### [INFORMATION GIVEN]
━━━━━━━━
(* ===== verification/CacheSpec.v ===== *)
(** * The buffer cache refines the disk (bio.c)

    From the state [binit] leaves, reads and writes through the cache return and
    store what they would on the blocks themselves, whatever the cache holds. *)

From S2P Require Import Prelude Params Bytes Kernel Sleep Ide Bio Log Rely BufSpec BufRing Cache.

(** The buffers as [binit] links them, from the zeroed data segment. *)
Definition binit_bufs : list buf :=
  Eval vm_compute in match binit kernel0 with Done _ t => k_bufs t | _ => [] end.

Lemma binit_run (s : kernel) : k_bufs s = k_bufs kernel0 -> binit s = Done tt (s <| k_bufs := binit_bufs |>).
Proof.
  intros H. assert (E : s = s <| k_bufs := k_bufs kernel0 |>) by (rewrite <- H; reflexivity).
  rewrite E at 1. clear E H. vm_compute. reflexivity.
Qed.

Definition unused (b : buf) : Prop := bflags b = 0 /\ bdev b = 0 /\ brefcnt b = 0 /\ sl_locked (blk b) = 0.

Lemma binit_unused : Forall unused binit_bufs.
Proof. unfold binit_bufs. repeat constructor. Qed.

Lemma binit_cached (s : kernel) : solo s -> k_bufs s = binit_bufs -> cached s [].
Proof.
  intros Hs Hb.
  assert (U : forall i, unused (bufof s i)).
  { intros i. unfold bufof. rewrite Hb. destruct (binit_bufs !! i) as [b|] eqn:E; [|repeat split].
    pose proof binit_unused as HF. rewrite Forall_lookup in HF. exact (HF i b E). }
  split; [exact Hs|rewrite Hb; reflexivity| | | |].
  - exists (reverse (seq 0 NBUF)). split_and!.
    + assert (E : forall i, nxt s i = bnext (default buf0 (binit_bufs !! i)) /\ prv s i = bprev (default buf0 (binit_bufs !! i))).
      { intros i. unfold nxt, prv, bufof. rewrite Hb. auto. }
      eapply links_ext; [intros y _; apply E|intros y _; apply E|]. vm_compute. repeat split.
    + rewrite reverse_Permutation. apply NoDup_seq.
    + intros i. rewrite elem_of_reverse, elem_of_seq. lia.
  - intros i Hi. destruct (U i) as (U1 & U2 & U3 & U4).
    split; [left; exact U1|left; auto|set_solver|intros _; split_and!; [exact U3|exact U4|rewrite U1; discriminate]].
  - intros i j b (_ & H & _). destruct (U i) as (_ & U2 & _). rewrite U2 in H. discriminate H.
  - split; [constructor|set_solver].
Qed.

(** ** Clients *)

Inductive bop := BRead (b : Z) | BWrite (b : Z) (d : list Z).

Definition bop_block (o : bop) : Z := match o with BRead b | BWrite b _ => b end.

(** A read or write as the clients of bio.c do it. *)
Definition bop_run {F : Fuel} (o : bop) : K (list Z) :=
  match o with
  | BRead b => i ← bread ROOTDEV b; d ← data_at i; brelse i;; mret d
  | BWrite b d => i ← bread ROOTDEV b; set_data i d;; bwrite i;; brelse i;; mret d
  end.

Fixpoint bops_run {F : Fuel} (os : list bop) : K (list (list Z)) :=
  match os with
  | [] => mret []
  | o :: os' => r ← bop_run o; rs ← bops_run os'; mret (r :: rs)
  end.

(** The same on the blocks. *)
Definition bop_spec (f : Z -> list Z) (o : bop) : list Z * (Z -> list Z) :=
  match o with
  | BRead b => (f b, f)
  | BWrite b d => (d, fupd f b d)
  end.

Fixpoint bops_spec (f : Z -> list Z) (os : list bop) : list (list Z) * (Z -> list Z) :=
  match os with
  | [] => ([], f)
  | o :: os' => let '(r, f1) := bop_spec f o in let '(rs, f2) := bops_spec f1 os' in (r :: rs, f2)
  end.

(** Nothing is in use and the cache agrees with the disk. *)
Definition synced_with (f : Z -> list Z) (s : kernel) : Prop :=
  cached s [] /\ (forall c, ~ dirty s c) /\ (forall c, durable s c = f c).

Lemma synced_view (f : Z -> list Z) (s : kernel) (c : Z) : synced_with f s -> view s c = f c.
Proof. intros (H1 & H2 & H3). rewrite (clean_view s [] c H1) by (set_solver || apply H2). apply H3. Qed.

(** [binit] leaves the cache empty. *)
Lemma binit_synced (s : kernel) (f : Z -> list Z) :
  solo s -> k_bufs s = binit_bufs -> (forall c, durable s c = f c) -> synced_with f s.
Proof.
  intros Hs Hb Hf. split_and!; [apply binit_cached; assumption| |exact Hf].
  intros c (i & (_ & H & _) & _). pose proof binit_unused as HU. rewrite Forall_lookup in HU.
  unfold bufof in H. rewrite Hb in H. destruct (binit_bufs !! i) as [b|] eqn:E; [|discriminate H].
  destruct (HU i b E) as (_ & U & _). cbn in H. rewrite U in H. discriminate H.
Qed.

Section Refines.
Context {F : Fuel}.
Hypothesis Hfuel : (1 <= fuel_pred)%nat.

Abbreviation runsT := (runs (fun _ : kernel => True) disk_intr).

Lemma bop_refines (f : Z -> list Z) (o : bop) (s : kernel) :
  synced_with f s -> 0 <= bop_block o < FSSIZE ->
  runsT (bop_run o s) (fun r t => r = (bop_spec f o).1 /\ synced_with (bop_spec f o).2 t).
Proof.
  intros Hs Hb. pose proof (fun c => synced_view f s c Hs) as Hv. destruct Hs as (Hc & Hn & Hd).
  assert (Hr : room s []) by (apply (room_count s [] [] Hc); [intros c H; destruct (Hn c H)|cbn; unfold NBUF; lia]).
  destruct o as [b|b d]; cbn [bop_run bop_block bop_spec fst snd] in *;
    (eapply runs_bind, (bread_runs (fun _ => True) Hfuel b s []); [exact Hc|exact Hb|set_solver|left; exact Hr|exact I|]);
    intros i t Ct Vt Kt Dt; assert (Hx : (i, b) ∈ [(i, b)]) by left.
  - eapply runs_done; [apply (data_at_held t _ i b Ct Hx)|]. cbv beta.
    destruct (brelse_run t [] i b Ct) as (u & Eu & Cu & Vu & _).
    { right. rewrite (proj1 (Vt b)), (proj1 (proj2 (Vt b))), Hv. auto. }
    eapply runs_done; [exact Eu|]. cbn. rewrite (proj1 (Vt b)), Hv. split; [reflexivity|].
    pose proof (same_view_trans _ _ _ Vt Vu) as V. split_and!; [exact Cu|intros c H; apply (Hn c), V, H|].
    intros c. rewrite (proj1 (proj2 (V c))). apply Hd.
  - destruct (set_data_held t _ i b d Ct Hx) as (u & Eu & Cu & Du & Ku & Vu & Nu).
    eapply runs_done; [exact Eu|].
    eapply runs_bind, (bwrite_runs (fun _ => True) Hfuel u _ i b); [exact Cu|exact Hx|exact I|].
    intros w Cw Kw Dw Vw Nw.
    assert (Vb : view u b = d) by (rewrite Vu; unfold fupd; rewrite decide_True; reflexivity).
    assert (Dur : forall c, durable w c = fupd f b d c).
    { intros c. unfold durable, disk_block. rewrite Dw, Vb, Du, Dt. unfold fupd. case_decide as E.
      - subst c. rewrite lookup_insert_eq. reflexivity.
      - rewrite lookup_insert_ne by congruence. apply Hd. }
    destruct (brelse_run w [] i b Cw) as (x & Ex & Cx & Vx & _).
    { right. rewrite Vw, Vb, Dur. unfold fupd. rewrite decide_True; reflexivity. }
    eapply runs_done; [exact Ex|]. cbn. split; [reflexivity|]. split_and!; [exact Cx| |].
    + intros c H. apply Vx, Nw in H as [H _]. apply Nu, Vt in H. exact (Hn c H).
    + intros c. rewrite (proj1 (proj2 (Vx c))). apply Dur.
Qed.

Lemma bops_refine (os : list bop) : forall (f : Z -> list Z) (s : kernel),
  synced_with f s -> Forall (fun o => 0 <= bop_block o < FSSIZE) os ->
  runsT (bops_run os s) (fun rs t => rs = (bops_spec f os).1 /\ synced_with (bops_spec f os).2 t).
Proof.
  induction os as [|o os IH]; intros f s Hs HF; cbn [bops_run bops_spec]; [split; [reflexivity|exact Hs]|].
  apply Forall_cons in HF as [Ho HF]. eapply runs_seq; [apply (bop_refines f o s Hs Ho)|].
  intros r t [Hr Ht]. destruct (bop_spec f o) as [r1 f1]. cbn [fst snd] in Hr, Ht.
  eapply runs_seq; [apply (IH f1 t Ht HF)|]. intros rs u [Hrs Hu]. destruct (bops_spec f1 os) as [rs1 f2].
  cbn [fst snd] in Hrs, Hu. cbn. subst. auto.
Qed.
End Refines.

(** C3. The buffer cache behaves as the blocks themselves: after [binit], any
    sequence of reads and writes of blocks through [bread], [bwrite] and [brelse]
    (whichever buffers are recycled, with the process asleep during every transfer
    and resumed after the disk interrupt) returns, without a panic, what the same
    sequence returns on an array of blocks that starts with the contents of the
    disk, and leaves on the disk what it leaves in the array. *)
Theorem buffer_cache_refines_blocks {F : Fuel} (os : list bop) (s : kernel) :
  (1 <= fuel_pred)%nat -> solo s -> k_bufs s = k_bufs kernel0 -> Forall (fun o => 0 <= bop_block o < FSSIZE) os ->
  runs (fun _ => True) disk_intr ((binit;; bops_run os) s) (fun rs t =>
    rs = (bops_spec (durable s) os).1 /\ forall c, durable t c = (bops_spec (durable s) os).2 c).
Proof.
  intros Hfuel Hs Hb HF. eapply runs_done; [apply binit_run, Hb|]. pose (t := s <| k_bufs := binit_bufs |>). fold t.
  assert (Ht : synced_with (durable s) t) by (apply binit_synced; [destruct Hs; split; assumption|reflexivity..]).
  eapply runs_mono; [apply (bops_refine Hfuel os (durable s) t Ht HF)|]. intros rs u (-> & _ & _ & H). auto.
Qed.

(** A process that runs while the disk is idle. *)
Definition ex_solo : kernel := kernel0 <| k_cur := Some 0%nat |> <| k_havedisk1 := true |>.

Lemma buffer_cache_refines_blocks_witness :
  runs (fun _ => True) disk_intr ((binit;; bops_run (F := Build_Fuel 1) [BWrite 5 [7]; BRead 5; BRead 6]) ex_solo)
    (fun rs t => rs = [[7]; [7]; durable ex_solo 6] /\
      forall c, durable t c = (bops_spec (durable ex_solo) [BWrite 5 [7]; BRead 5; BRead 6]).2 c).
Proof.
  apply (buffer_cache_refines_blocks (F := Build_Fuel 1) [BWrite 5 [7]; BRead 5; BRead 6] ex_solo).
  - cbn. lia.
  - split; try reflexivity. exists 0%nat. split; [reflexivity|]. eexists. reflexivity.
  - reflexivity.
  - repeat constructor; cbn; discriminate.
Defined.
━━━━━━━━
Could you return exactly the lines above from the line with "Definition synced_with (f" to the line with "Lemma synced_view (f", both included, and nothing else?

Definition synced_with (f : Z -> list Z) (s : kernel) : Prop :=
  cached s [] /\ (forall c, ~ dirty s c) /\ (forall c, durable s c = f c).

Lemma synced_view (f : Z -> list Z) (s : kernel) (c : Z) : synced_with f s -> view s c = f c.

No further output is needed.